→ Records provided:
---------------
Definition with_Port (p : Z) (c : Config) : Config :=
  {| Server := {| Port := p |}; Worker := Worker c; Logging := Logging c |}.
Definition with_Count (n : Z) (c : Config) : Config :=
  {| Server := Server c; Worker := {| Count := n |}; Logging := Logging c |}.
Definition with_Level (s : string) (c : Config) : Config :=
  {| Server := Server c; Worker := Worker c;
     Logging := {| Level := s; Format := Format (Logging c);
                   DebugMode := DebugMode (Logging c) |} |}.
Definition with_Format (s : string) (c : Config) : Config :=
  {| Server := Server c; Worker := Worker c;
     Logging := {| Level := Level (Logging c); Format := s;
                   DebugMode := DebugMode (Logging c) |} |}.
Definition with_DebugMode (b : bool) (c : Config) : Config :=
  {| Server := Server c; Worker := Worker c;
     Logging := {| Level := Level (Logging c); Format := Format (Logging c);
                   DebugMode := b |} |}.

Definition loadFromEnv (H : Host) (config : Config) : Config :=
  let config :=
    let port := os_Getenv H "SERVER_PORT" in
    if negb (String.eqb port "") then
      match strconv_Atoi port with
      | Some p => with_Port p config
      | None => config
      end
    else config in
  let config :=
    let count := os_Getenv H "WORKER_COUNT" in
    if negb (String.eqb count "") then
      match strconv_Atoi count with
      | Some c => if 0 <? c then with_Count c config else config
      | None => config
      end
    else config in
  let config :=
    let level := os_Getenv H "LOG_LEVEL" in
    if negb (String.eqb level "") then with_Level (strings_ToLower H level) config
    else config in
  let config :=
    let format := os_Getenv H "LOG_FORMAT" in
    if negb (String.eqb format "") then with_Format (strings_ToLower H format) config
    else config in
  let debug := os_Getenv H "DEBUG" in
  if negb (String.eqb debug "")
  then with_DebugMode (String.eqb debug "true" || String.eqb debug "1") config
  else config.

Definition validLogLevels : list string := ["debug"; "info"; "warn"; "error"].
Definition validLogFormats : list string := ["json"; "text"].

Definition validateConfig (config : Config) : option config_error :=
  if (Port (Server config) <=? 0) || (65535 <? Port (Server config))
  then Some (ErrServerPort (Port (Server config)))
  else if Count (Worker config) <=? 0
  then Some (ErrWorkerCount (Count (Worker config)))
  else if negb (existsb (String.eqb (Level (Logging config))) validLogLevels)
  then Some (ErrLogLevel (Level (Logging config)))
  else if negb (existsb (String.eqb (Format (Logging config))) validLogFormats)
  then Some (ErrLogFormat (Format (Logging config)))
  else None.

Definition LoadConfig (H : Host) : Config + config_error :=
  match
    match config_yaml H with
    | NoFile => Some DefaultConfig
    | FileParsed overlay => Some (overlay DefaultConfig)
    | FileUnreadable | FileUnparsable => None
    end
  with
  | None => inr ErrLoadYAML
  | Some config =>
      let config := loadFromEnv H config in
      match validateConfig config with
      | Some err => inr err
      | None => inl config
      end
  end.

(** [fmt.Sprintf(":%d", c.Server.Port)] *)
Definition GetServerAddr (c : Config) : string := ":" +:+ pretty (Port (Server c)).

Definition IsDebugMode (c : Config) : bool :=
  DebugMode (Logging c) || String.eqb (Level (Logging c)) "debug".

End config.

(** ** Vocabulary of the properties of the registry *)

Module Registry.

(** The pointer [p] is registered under some key. *)
Definition registered (p : loc) (w : World) : Prop := exists k, tasks w !! k = Some p.

(** Every task is registered under its own ID, as in a registry filled by
    [CreateTask] and [UpdateTask]. *)
Definition keys_are_IDs (w : World) : Prop :=
  forall k p t, tasks w !! k = Some p -> heap w !! p = Some t -> Task.ID t = k.

(** Distinct IDs are saved under distinct paths of the state directory. *)
Definition paths_apart (E : Env) (w : World) : Prop :=
  forall a b,
    filepath_Join E (stateDir w) (a +:+ ".json") = filepath_Join E (stateDir w) (b +:+ ".json") ->
    a = b.

End Registry.

(** ** Vocabulary of the specification *)

Module Claims.

(** C1 as the specification words it: a failed save leaves no trace of the
    task in the registry. *)
Definition C1_as_stated : Prop :=
  forall E now io urls w,
    io <> NoFault ->
    let '(w', (_, err)) := TaskManager.CreateTask E now io urls w in
    err <> None /\
    TaskManager.GetTask (TaskManager.generateTaskID now) w' = None /\
    TaskManager.GetAllTasks w' !! TaskManager.generateTaskID now = None.

(** C2 as the specification words it: whatever the files hold, the progress
    after a pass is a percentage. *)
Definition C2_as_stated : Prop :=
  forall E io wp taskID w p t,
    WorkerPool.tm wp = true ->
    TaskManager.GetTask taskID w = Some p ->
    heap w !! p = Some t ->
    exists t', heap (WorkerPool.updateTaskProgress E io wp taskID w) !! p = Some t' /\
               0 <= Task.Progress t' <= 100.

(** C3 as the specification words it: a task without files stays pending. *)
Definition C3_as_stated : Prop :=
  forall E io wp taskID w p t,
    WorkerPool.tm wp = true ->
    TaskManager.GetTask taskID w = Some p ->
    heap w !! p = Some t ->
    Task.Files t = [] -> Task.Progress t = 0 -> Task.Status t = domain.StatusPending ->
    exists t', heap (WorkerPool.updateTaskProgress E io wp taskID w) !! p = Some t' /\
               Task.Progress t' = 0 /\ Task.Status t' = domain.StatusPending.

(** The sum of the sizes of the files, as a mathematical integer. *)
Definition sum_Size (fs : list File.t) : Z := foldr (fun f acc => File.Size f + acc) 0 fs.

(** The status derivation of the specification, in its priority order. *)
Definition status_by_priority (files : list File.t) (progress : Z) : domain.Status :=
  if forallb WorkerPool.is_completed files then domain.StatusCompleted
  else if existsb WorkerPool.is_downloading files then domain.StatusDownloading
  else if 0 <? progress then domain.StatusDownloading
  else domain.StatusPending.

(** The state the concrete scenario of C5 ends in, for the task at [p]. *)
Definition scenario_outcome (p : loc) (w : World) : Prop :=
  exists t f0 f1,
    heap w !! p = Some t /\ Task.Files t = [f0; f1] /\
    File.Status f0 = domain.StatusCompleted /\ File.Size f0 = 2 /\
    File.Status f1 = domain.StatusFailed /\
    Task.Status t = domain.StatusDownloading.

(** C5 as the specification words it: the status follows the priority
    rule, and in particular a task of two files, file 0 completed with its
    two bytes and file 1 failed, is downloading after the pass. *)
Definition C5_as_stated : Prop :=
  forall E io wp taskID w p t,
    WorkerPool.tm wp = true ->
    TaskManager.GetTask taskID w = Some p ->
    heap w !! p = Some t ->
    exists t',
      heap (WorkerPool.updateTaskProgress E io wp taskID w) !! p = Some t' /\
      Task.Files t' = Task.Files t /\
      Task.Status t' = status_by_priority (Task.Files t) (Task.Progress t') /\
      forall f0 f1,
        Task.Files t = [f0; f1] ->
        File.Status f0 = domain.StatusCompleted ->
        File.Size f0 = 2 -> File.Downloaded f0 = 2 ->
        File.Status f1 = domain.StatusFailed -> File.Downloaded f1 = 0 ->
        Task.Status t' = domain.StatusDownloading.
---------------
Reproduce verbatim only the segment of the listing bounded by the line containing "Module Registry." and the line containing "Definition keys_are_IDs (w", with both boundary lines included.

Module Registry.

(** The pointer [p] is registered under some key. *)
Definition registered (p : loc) (w : World) : Prop := exists k, tasks w !! k = Some p.

(** Every task is registered under its own ID, as in a registry filled by
    [CreateTask] and [UpdateTask]. *)
Definition keys_are_IDs (w : World) : Prop :=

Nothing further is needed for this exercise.